======== The data

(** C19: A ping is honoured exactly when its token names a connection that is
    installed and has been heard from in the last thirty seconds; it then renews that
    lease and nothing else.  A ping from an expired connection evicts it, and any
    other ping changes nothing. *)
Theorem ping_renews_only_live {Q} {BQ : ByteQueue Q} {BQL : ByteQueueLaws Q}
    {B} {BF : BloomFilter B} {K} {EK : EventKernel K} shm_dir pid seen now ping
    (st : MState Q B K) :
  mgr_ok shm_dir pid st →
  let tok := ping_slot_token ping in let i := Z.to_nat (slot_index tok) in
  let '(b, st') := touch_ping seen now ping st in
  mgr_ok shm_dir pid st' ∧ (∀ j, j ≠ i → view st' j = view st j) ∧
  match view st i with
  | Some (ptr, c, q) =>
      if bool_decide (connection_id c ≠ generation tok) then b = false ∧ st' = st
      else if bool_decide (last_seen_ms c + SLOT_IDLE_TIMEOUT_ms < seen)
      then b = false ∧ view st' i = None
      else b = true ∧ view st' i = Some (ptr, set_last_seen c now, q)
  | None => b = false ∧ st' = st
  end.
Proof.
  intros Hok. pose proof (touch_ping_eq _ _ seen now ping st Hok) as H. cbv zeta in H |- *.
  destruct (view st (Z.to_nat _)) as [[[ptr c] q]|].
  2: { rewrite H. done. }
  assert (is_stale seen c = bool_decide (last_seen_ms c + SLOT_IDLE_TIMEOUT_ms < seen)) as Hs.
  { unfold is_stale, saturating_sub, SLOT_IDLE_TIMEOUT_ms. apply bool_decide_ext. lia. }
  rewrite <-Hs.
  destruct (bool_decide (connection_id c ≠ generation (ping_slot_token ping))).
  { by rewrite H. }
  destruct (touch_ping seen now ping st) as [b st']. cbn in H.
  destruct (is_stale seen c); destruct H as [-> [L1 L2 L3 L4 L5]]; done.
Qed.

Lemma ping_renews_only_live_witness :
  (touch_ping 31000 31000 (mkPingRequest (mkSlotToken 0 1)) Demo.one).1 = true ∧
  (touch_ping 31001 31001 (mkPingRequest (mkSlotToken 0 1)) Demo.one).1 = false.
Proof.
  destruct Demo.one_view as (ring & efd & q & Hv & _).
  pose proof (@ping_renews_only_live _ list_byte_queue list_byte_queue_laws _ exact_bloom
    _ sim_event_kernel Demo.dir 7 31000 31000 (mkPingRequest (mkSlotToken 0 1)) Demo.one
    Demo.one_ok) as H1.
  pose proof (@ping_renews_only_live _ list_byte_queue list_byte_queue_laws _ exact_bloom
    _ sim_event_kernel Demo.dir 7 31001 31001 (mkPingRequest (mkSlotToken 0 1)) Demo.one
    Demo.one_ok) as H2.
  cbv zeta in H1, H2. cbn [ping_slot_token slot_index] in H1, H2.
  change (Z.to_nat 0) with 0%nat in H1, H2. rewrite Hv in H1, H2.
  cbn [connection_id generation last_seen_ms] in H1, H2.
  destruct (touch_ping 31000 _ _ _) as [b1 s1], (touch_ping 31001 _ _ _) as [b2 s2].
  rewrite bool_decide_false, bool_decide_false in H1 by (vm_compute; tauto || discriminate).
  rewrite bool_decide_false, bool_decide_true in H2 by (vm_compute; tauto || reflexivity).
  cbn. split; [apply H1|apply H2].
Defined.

================

▶ [Problem statement]: Nothing but a number should be given: the count of lines in the data above with the word "then".

▶ [Output of the task]: 3